Input files and formats

  • feature file (e.g. example/X.txt): covariate matrix with each row being an observation and each column being a variable. The first column is the ID of each observation. No header line.
id1 ftr1 ftr2 ... ftrM
  • response file (e.g. example/Y*.txt): one file for one response, each file contains two columns: ID and response values.
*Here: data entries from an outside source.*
Lemma upd_log_ok s l f :
  rr_nondet_log s = Some l → upd_log f s = Ok () (set_rr_nondet_log (Some (f l)) s).
Proof. intros H. unfold upd_log. by rewrite (bind_Ok _ _ _ _ _ (get_log_ok _ _ H)). Qed.

Lemma on_q_ok {A} (m : M rr_queue A) s a q :
  m (rr_q s) = Ok a q → on_q m s = Ok a (set_rr_q q s).
Proof. unfold on_q. by intros ->. Qed.

Lemma on_cbs_ok {A} (m : M cb_state A) s a c :
  m (rr_cbs s) = Ok a c → on_cbs m s = Ok a (set_rr_cbs c s).
Proof. unfold on_cbs. by intros ->. Qed.

Lemma log_fwrite_gen s l f bs :
  rr_nondet_log s = Some l → log_fp l = Some f →
  log_fwrite bs s
  = Ok () (set_rr_nondet_log (Some (set_log_fp (Some (fwrite (rr_host s) f bs).2) l))
             (set_rr_host (fwrite (rr_host s) f bs).1 s)).
Proof.
  intros Hl Hf. unfold log_fwrite. rewrite (bind_Ok _ _ _ _ _ (get_log_ok _ _ Hl)).
  rewrite Hf, bind_nonnull, bind_gets. unfold fwrite. rewrite bind_modify. by erewrite upd_log_ok.
Qed.
Lemma pop_rep q qs rs l e :
  qrep q ((l, e) :: qs) rs →
  ∃ q', queue_pop q = Ok l q' ∧ qrep q' qs rs ∧ detached q' qs rs l e ∧ q_same q q'.
Proof.
  intros [Hq Ht Hrc Hnd Hf Hh Hi]. destruct Hq as [Hhd (nx & Hl & Hq)]. csimpl in *.
  apply NoDup_cons in Hnd as [Hlx Hnd]. rewrite elem_of_app in Hlx.
  assert (Hlq : l ∉ qs.*1) by naive_solver. assert (Hlr : l ∉ rs.*1) by naive_solver.
  unfold queue_pop. rewrite bind_gets, Hhd.
  erewrite bind_Ok by done. erewrite bind_Ok by (by eapply q_load_ok).
  erewrite bind_Ok by done. erewrite bind_Ok by (by eapply q_set_next_ok).
  rewrite bind_gets. simpl. rewrite Ht.
  set (q1 := set_q_heap _ _).
  assert (Hr1 : ∀ t, t = last qs.*1 → qrep (set_rr_queue_tail t q1) qs rs).
  { intros t ->. split; simpl; try done.
    - by apply chain_insert_ne.
    - by apply chain_insert_ne.
    - intros k Hk. by eapply fresh_insert. }
  destruct qs as [|x qs].
  - simpl. rewrite decide_True by done. eexists. split; [done|].
    split_and!; [by apply (Hr1 None)|split_and!; [apply lookup_insert_eq|done|done]|done].
  - assert (last (l :: (x :: qs).*1) = last (x :: qs).*1) as -> by done.
    assert (Some l ≠ last (x :: qs).*1).
    { intros Hx. symmetry in Hx. apply last_Some_elem_of in Hx. done. }
    rewrite decide_False by done. eexists. split; [done|].
    split_and!; [|split_and!; [apply lookup_insert_eq|done|done]|done].
    specialize (Hr1 (rr_queue_tail q1)). subst q1. simpl in Hr1.
    replace (set_rr_queue_tail _ _) with
      (set_q_heap (<[l:={| qn_entry := e; qn_next := None |}]> (q_heap (set_rr_queue_head nx q)))
         (set_rr_queue_head nx q)) in Hr1 by (by destruct q).
    by apply Hr1.
Qed.

Lemma save_history_rep q qs rs e : qrep q qs rs → qrep (save_history e q) qs rs.
Proof.
  intros []. split; simpl; try done.
  - by rewrite length_insert.
  - unfold RR_HIST_SIZE. apply Z.mod_pos_bound. lia.
Qed.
Due to the missingness in reponse matrix, each file may have different number of rows (number of observations).

  • info file: files contain column infomation of X, i.e. names of features, see example/ for details

Usage

X=example/X.txt
Y_folder=example/Y_folder/
info=example/info.txt
ntune=5 #number of grids for each tuning parameter
output_path=example/output/
mkdir ${output_path}
output_prefix=test # prefix of output files

Rscript main.R ${X} ${info} ${Y_folder} ${ntune} ${output_prefix} ${output_path}

main.R will perform 5-fold cross-validation to select tuning parameters and generate estimation of the coefficient matrix.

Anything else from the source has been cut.